(** * aria2p: the HTOP-like terminal interface ([src/aria2p/interface.py])

    A shallow embedding of the interface module: the key registry, the
    horizontal scroll writer, the column model, the view state machine,
    the render loop and the paint routines, followed by the properties
    the specification states about them and further properties of the
    code.

    Conventions.
    - Python integers are [Z]; [len] returns a [Z].
    - Python [str] is [string]; a list is a [list]; [None]-able attributes
      are [option]s.
    - A method that mutates [self], calls the collaborator or may raise is
      a computation in the monad [M]: it maps a world to an outcome that
      carries the world as the method left it, whether it returned or
      raised (a Python exception does not roll back earlier assignments).
    - The render loop is modelled without its paint step.  The paint
      routines are embedded beside it, as functions from the interface
      to an [option]: they change nothing but the screen behind the
      scroll writer, and [None] stands for any exception; [paint] is
      the step of a frame.
    - A character of a [string] is a code point below 256.  The first
      line of the help screen, which holds the version and characters
      beyond that, is a parameter of [print_help]. *)

From Stdlib Require Import ZArith List String Ascii Bool Lia QArith Sorted
  Permutation.
Import ListNotations.
Local Open Scope Z_scope.

(** ** Python builtins used by the module *)

Module Py.

Definition len {A} (l : list A) : Z := Z.of_nat (List.length l).

Definition str_len (s : string) : Z := Z.of_nat (String.length s).

(** [ord(c)] for a one-character string; Python raises on any other
    length, which [Key] never does: every multi-character name comes
    with an explicit value. *)
Definition ord (name : string) : Z :=
  match name with
  | String c EmptyString => Z.of_N (N_of_ascii c)
  | _ => 0
  end.

(** Start position of the slice [seq[n:]] in a sequence of length [size]:
    a negative [n] counts from the end, and the result is clipped to
    [0 .. size]. *)
Definition slice_start (n size : Z) : nat :=
  Z.to_nat (if n <? 0 then Z.max 0 (n + size) else Z.min n size).

Fixpoint str_drop (k : nat) (s : string) : string :=
  match k, s with
  | O, _ => s
  | S k', String _ s' => str_drop k' s'
  | S _, EmptyString => EmptyString
  end.

(** [text[n:]] *)
Definition str_from (text : string) (n : Z) : string :=
  str_drop (slice_start n (str_len text)) text.

(** [seq[n:]] on a list *)
Definition list_from {A} (l : list A) (n : Z) : list A :=
  skipn (slice_start n (len l)) l.

(** [seq[i]]: indices [-len .. len-1] are valid, a negative one counts
    from the end; anything else is an [IndexError] ([None]). *)
Definition getitem {A} (l : list A) (i : Z) : option A :=
  if (0 <=? i) && (i <? len l) then nth_error l (Z.to_nat i)
  else if (- len l <=? i) && (i <? 0) then nth_error l (Z.to_nat (i + len l))
  else None.

(** [seq.index(x)]: position of the first element equal to [x] under
    [eqb]; [None] stands for the [ValueError]. *)
Fixpoint index {A} (eqb : A -> A -> bool) (l : list A) (x : A) : option Z :=
  match l with
  | [] => None
  | y :: l' =>
      if eqb y x then Some 0
      else match index eqb l' x with
           | Some i => Some (i + 1)
           | None => None
           end
  end.

(** [str.lstrip(chars)] *)
Fixpoint lstrip (chars : list ascii) (s : string) : string :=
  match s with
  | String c s' =>
      if existsb (Ascii.eqb c) chars then lstrip chars s' else s
  | EmptyString => s
  end.

Definition digit (c : ascii) : option Z :=
  let n := Z.of_N (N_of_ascii c) in
  if (48 <=? n) && (n <=? 57) then Some (n - 48) else None.

Fixpoint int_digits (acc : Z) (s : string) : option Z :=
  match s with
  | EmptyString => Some acc
  | String c s' =>
      match digit c with
      | Some d => int_digits (10 * acc + d) s'
      | None => None
      end
  end.

(** [int(s)] on a plain run of decimal digits, the only form the column
    paddings use; [None] stands for the [ValueError]. *)
Definition int (s : string) : option Z :=
  match s with
  | EmptyString => None
  | _ => int_digits 0 s
  end.

(** *** [sorted(data, key=..., reverse=...)]

    The builtin is a stable sort that compares keys with [<] only.
    With [reverse=True] it still keeps elements with equal keys in
    their original order: the list is reversed, sorted, and reversed
    again. *)
Section Sorted.
Context {A K : Type}.
Variable lt : K -> K -> bool.
Variable key : A -> K.

(** Insert [x], which comes from before every element of [l] in the
    input, in front of the first element that is not smaller. *)
Fixpoint insert (x : A) (l : list A) : list A :=
  match l with
  | [] => [x]
  | y :: l' => if lt (key y) (key x) then y :: insert x l' else x :: l
  end.

Definition stable_sort (l : list A) : list A := fold_right insert [] l.

Definition sorted (l : list A) (reverse : bool) : list A :=
  if reverse then rev (stable_sort (rev l)) else stable_sort l.
End Sorted.

End Py.

(** ** The terminal (asciimatics) *)

Module Screen.

(** Key codes of asciimatics' [Screen] class for the keys the registry
    names. *)
Definition KEY_ESCAPE : Z := -1.
Definition KEY_F1 : Z := -2.
Definition KEY_F2 : Z := -3.
Definition KEY_F3 : Z := -4.
Definition KEY_F4 : Z := -5.
Definition KEY_F6 : Z := -7.
Definition KEY_F7 : Z := -8.
Definition KEY_F8 : Z := -9.
Definition KEY_F9 : Z := -10.
Definition KEY_F10 : Z := -11.
Definition KEY_DELETE : Z := -102.
Definition KEY_LEFT : Z := -203.
Definition KEY_UP : Z := -204.
Definition KEY_RIGHT : Z := -205.
Definition KEY_DOWN : Z := -206.

(** A display attribute triple: foreground, style, background. *)
Definition Attr : Type := (Z * Z * Z)%type.

(** What a caller passes as palette: one triple, or a list with one
    triple per character. *)
Inductive Palette :=
| Triple (p : Attr)
| PerChar (l : list Attr).

(** The two write operations of the screen that the scroll writer uses. *)
Inductive Op :=
| Paint (text : string) (x y : Z) (colour_map : list Attr)
| PrintAt (text : string) (x y : Z) (attr : Attr).

(** The screen, as the writes it received, oldest first. *)
Definition t : Type := list Op.

End Screen.

(** Input events, as [screen.get_event()] hands them out. *)
Inductive Event :=
| KeyboardEvent (key_code : Z)
| MouseEvent (x y buttons : Z).

(** [MouseEvent.LEFT_CLICK] *)
Definition LEFT_CLICK : Z := 1.

(** ** Key registry *)

Module Key.
Record t := mk { name : string; value : Z }.

(** [Key(name, value=None)] *)
Definition init (name : string) (value : option Z) : t :=
  mk name (match value with None => Py.ord name | Some v => v end).

(** [Key.__eq__] *)
Definition eq (self : t) (value' : Z) : bool := value self =? value'.
End Key.

(** [code in keys_list]: list membership compares with [Key.__eq__], that
    is on the key's value. *)
Definition key_in (code : Z) (keys_list : list Key.t) : bool :=
  existsb (fun k => Key.eq k code) keys_list.

Module Keys.
Definition HELP := [Key.init "F1" (Some Screen.KEY_F1); Key.init "h" None].
Definition SETUP := [Key.init "F2" (Some Screen.KEY_F2)].
Definition TOGGLE_RESUME_PAUSE := [Key.init "space" (Some (Py.ord " "))].
Definition PRIORITY_UP :=
  [Key.init "F7" (Some Screen.KEY_F7); Key.init "u" None; Key.init "[" None].
Definition PRIORITY_DOWN :=
  [Key.init "F8" (Some Screen.KEY_F8); Key.init "d" None; Key.init "]" None].
Definition REVERSE_SORT := [Key.init "I" None].
Definition NEXT_SORT := [Key.init "n" None; Key.init ">" None].
Definition PREVIOUS_SORT := [Key.init "p" None; Key.init "<" None].
Definition SELECT_SORT := [Key.init "F6" (Some Screen.KEY_F6)].
Definition REMOVE_ASK :=
  [Key.init "F9" (Some Screen.KEY_F9); Key.init "del" (Some Screen.KEY_DELETE)].
Definition TOGGLE_EXPAND_COLLAPSE := [Key.init "x" None].
Definition TOGGLE_EXPAND_COLLAPSE_ALL := [Key.init "X" None].
Definition AUTOCLEAR := [Key.init "c" None].
Definition FOLLOW_ROW := [Key.init "F" None].
Definition SEARCH := [Key.init "F3" (Some Screen.KEY_F3); Key.init "/" None].
Definition FILTER := [Key.init "F4" (Some Screen.KEY_F4); Key.init "\" None].
Definition TOGGLE_SELECT := [Key.init "s" None].
Definition UN_SELECT_ALL := [Key.init "U" None].
Definition QUIT := [Key.init "F10" (Some Screen.KEY_F10); Key.init "q" None].
Definition CANCEL := [Key.init "esc" (Some Screen.KEY_ESCAPE)].
Definition ENTER := [Key.init "enter" (Some 10)].
Definition MOVE_UP := [Key.init "up" (Some Screen.KEY_UP)].
Definition MOVE_DOWN := [Key.init "down" (Some Screen.KEY_DOWN)].
Definition MOVE_LEFT := [Key.init "left" (Some Screen.KEY_LEFT)].
Definition MOVE_RIGHT := [Key.init "right" (Some Screen.KEY_RIGHT)].

Definition names (keys_list : list Key.t) : list string :=
  map Key.name keys_list.
Definition values (keys_list : list Key.t) : list Z :=
  map Key.value keys_list.
End Keys.

(** ** Horizontal scroll writer *)

Module HorizontalScroll.

Record t := mk { screen : Screen.t; scroll : Z }.

Definition init (screen : Screen.t) : t := mk screen 0.

Definition set_scroll (self : t) (scroll : Z) : t :=
  mk (screen self) scroll.

(** The [isinstance(palette, list)] switch between [screen.paint] and
    [screen.print_at]. *)
Definition write (scr : Screen.t) (text : string) (x y : Z)
    (palette : Screen.Palette) : Screen.t :=
  match palette with
  | Screen.PerChar colour_map => scr ++ [Screen.Paint text x y colour_map]
  | Screen.Triple p => scr ++ [Screen.PrintAt text x y p]
  end.

(** [palette[scroll:]], which only a per-character palette undergoes. *)
Definition slice_palette (palette : Screen.Palette) (scroll : Z)
    : Screen.Palette :=
  match palette with
  | Screen.PerChar l => Screen.PerChar (Py.list_from l scroll)
  | Screen.Triple p => Screen.Triple p
  end.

#####

■ Activity
Print, please, the lines above from the very first through the one that holds "carries the world", both included, word for word and with nothing else.

■ Task result
(** * aria2p: the HTOP-like terminal interface ([src/aria2p/interface.py])

    A shallow embedding of the interface module: the key registry, the
    horizontal scroll writer, the column model, the view state machine,
    the render loop and the paint routines, followed by the properties
    the specification states about them and further properties of the
    code.

    Conventions.
    - Python integers are [Z]; [len] returns a [Z].
    - Python [str] is [string]; a list is a [list]; [None]-able attributes
      are [option]s.
    - A method that mutates [self], calls the collaborator or may raise is
      a computation in the monad [M]: it maps a world to an outcome that
      carries the world as the method left it, whether it returned or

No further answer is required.